Lumbar Arthrodesis/Allograft

If the orthopedist uses arthrodesis or allograft to treat the stenosis, you’ll likely report code(s) from 22612 (Arthrodesis, posterior or posterolateral technique, single level; lumbar (with lateral transverse technique, when performed)) through +22614 (Arthrodesis, posterior or posterolateral technique, single level; each additional vertebral segment (List separately in addition to code for primary procedure)) for arthrodesis.

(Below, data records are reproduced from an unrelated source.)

(** Phase 1 commutes with the selection of the writes of one entity. *)
Lemma last_write_wins_filter (F : instr → Prop) `{∀ x, Decision (F x)} xs :
  (∀ x y, is_set x → is_set y → same_pair x y → F x → F y) →
  filter F (last_write_wins xs) = last_write_wins (filter F xs).
Proof.
  intros HF. induction xs as [|x xs IH]; [done|].
  rewrite filter_cons. simpl. destruct (decide (F x)) as [Hx|Hx].
  - simpl.
    assert (is_set x → overwritten x xs ↔ overwritten x (filter F xs)) as Hov.
    { intros Hs. unfold overwritten. rewrite !Exists_exists. split.
      - intros (y & Hy & Hys & Hp). exists y. split; [|done].
        apply list_elem_of_filter. split; [by apply (HF x y)|done].
      - intros (y & [_ Hy]%list_elem_of_filter & Hys & Hp). eauto. }
    destruct (decide (is_set x ∧ overwritten x xs)) as [[Hs Ho]|Hd].
    + rewrite decide_True by (split; [done|]; by apply Hov). done.
    + rewrite decide_False by (intros [Hs Ho]; apply Hd; split; [done|]; by apply Hov).
      by rewrite filter_cons_True, IH.
  - case_decide; [done|]. by rewrite filter_cons_False.
Qed.

Lemma bucket_operations_last_write_wins n xs :
  bucket n (operations (last_write_wins xs)) =
  last_write_wins (bucket n (operations xs)).
Proof.
  unfold bucket, operations.
  rewrite (last_write_wins_filter is_operation) by (intros x y _ Hy _ _; by left).
  apply last_write_wins_filter.
  intros x y _ _ [H0 _] Hx. unfold target. by rewrite <- H0.
Qed.

Lemma instr_effect_set x o :
  is_set x →
  instr_effect x o =
  match args x, o with
  | [_; clave; tipo; valor], Some (PyDict items) =>
      Some (PyDict (<[clave := format_value valor tipo]> items))
  | _, _ => None
  end.
Proof.
  unfold is_set, instr_effect. intros Hx.
  repeat case_decide; try done; rewrite Hx in *; done.
Qed.

Lemma instr_effect_append x o :
  is_append x →
  instr_effect x o =
  match args x, o with
  | [_; tipo; valor], Some (PyList items) =>
      Some (PyList (items ++ [format_value valor tipo]))
  | _, _ => None
  end.
Proof.
  unfold is_append, instr_effect. intros Hx.
  repeat case_decide; try done; rewrite Hx in *; done.
Qed.

(** A pair that is written again later leaves no trace in the dict. *)
Lemma run1_overwritten k lit ops : ∀ d,
  Forall shaped ops → Forall is_operation ops →
  Exists (λ y, is_set y ∧ args y !! 1%nat = Some k) ops →
  run1 ops (Some (PyDict (<[k := lit]> d))) = run1 ops (Some (PyDict d)).
Proof.
  induction ops as [|y ops IH]; intros d Hs Ho Hex; [by apply Exists_nil in Hex|].
  apply Forall_cons in Hs as [(_ & Hys & Hya) Hs]. apply Forall_cons in Ho as [Hyo Ho].
  simpl. destruct Hyo as [Hy|Hy].
  - rewrite !instr_effect_set by done. specialize (Hys Hy).
    destruct (args y) as [|a [|k' [|t [|v [|]]]]] eqn:Hargs; simplify_eq/=.
    destruct (decide (k' = k)) as [->|Hne].
    + by rewrite insert_insert_eq.
    + rewrite insert_insert_ne by congruence. apply IH; [done..|].
      apply Exists_cons in Hex as [[_ Hk]|Hex]; [|done].
      rewrite Hargs in Hk. by simplify_eq/=.
  - rewrite !instr_effect_append by done.
    specialize (Hya Hy). destruct (args y) as [|a [|t [|v [|]]]]; by simplify_eq/=.
Qed.

(** A SET_PROPERTY on a variable that holds no dict raises, whatever appends
    come before it. *)
Lemma run1_set_fails ops : ∀ o,
  Forall shaped ops → Forall is_operation ops → Exists is_set ops →
  (∀ d, o ≠ Some (PyDict d)) →
  run1 ops o = None.
Proof.
  induction ops as [|y ops IH]; intros o Hs Ho Hex Hno; [by apply Exists_nil in Hex|].
  apply Forall_cons in Hs as [(_ & Hys & Hya) Hs]. apply Forall_cons in Ho as [Hyo Ho].
  simpl. destruct Hyo as [Hy|Hy].
  - rewrite instr_effect_set by done. specialize (Hys Hy).
    destruct (args y) as [|a [|k' [|t [|v [|]]]]]; simplify_eq/=.
    destruct o as [[d|l]|]; try done. by destruct (Hno d).
  - rewrite instr_effect_append by done.
    specialize (Hya Hy). destruct (args y) as [|a [|t [|v [|]]]]; simplify_eq/=.
    destruct o as [[d|l]|]; try done. simpl. apply IH; try done.
    apply Exists_cons in Hex as [Hset|Hex]; [|done].
    unfold is_set, is_append in *. rewrite Hy in Hset. done.
Qed.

Also, you’ll want to know about 20930 (Allograft, morselized, or placement of osteopromotive material, for spine surgery only (List separately in addition to code for primary procedure)) through +20939 (Bone marrow aspiration for bone grafting, spine surgery only, through separate skin or fascial incision (List separately in addition to code for primary procedure))  for surgeries involving bone grafts.

Just a few more: Stout explains if disc disease is also present, you might report 22633 (Arthrodesis, combined posterior or posterolateral technique with posterior interbody technique including laminectomy and/or discectomy sufficient to prepare interspace (other than for decompression), single interspace and segment; lumbar) or +22634 (Arthrodesis, combined posterior or posterolateral technique with posterior interbody technique including laminectomy and/or discectomy sufficient to prepare interspace (other than for decompression), single interspace and segment; each additional interspace and segment (List separately in addition to code for primary procedure)) for spinal stenosis patients.

When you use these codes, you might be pairing them with +22853 (Insertion of interbody biomechanical device(s) (eg, synthetic cage, mesh) with integral anterior instrumentation for device anchoring (eg, screws, flanges), when performed, to intervertebral disc space in conjunction with interbody arthrodesis, each interspace (List separately in addition to code for primary procedure)), says Stout.

Include Conservative Tx Attempts to Justify Surgery

When you are filing a claim for a surgical spinal stenosis treatment, you should include evidence of prior, more conservative treatments before opting for surgery.

“Many insurance carriers have policies that require a time frame of conservative treatment  prior to surgery,” says Lynn M. Anderanin, CPC, CPMA, CPPM, CPC-I, COSC, senior director of coding education at

Healthcare Information Services in Park Ridge, Illinois.

“By statute, Medicare may only pay for items and services that are ‘reasonable and necessary’ for the diagnosis or treatment of illness or injury or to improve the functioning of a malformed body member, unless there is another statutory authorization for payment,” explains Cynthia A. Swanson RN, CPC, CEMC, CHC, CPMA, AAPC ICD-10-CM Proficient, AAPC Fellow, senior manager of healthcare consulting at Seim Johnson, LLP in Omaha, Nebraska.

“Documentation should routinely support treatment modalities the patient has tried, response to treatment and the medical indications for surgery,” concludes Swanson.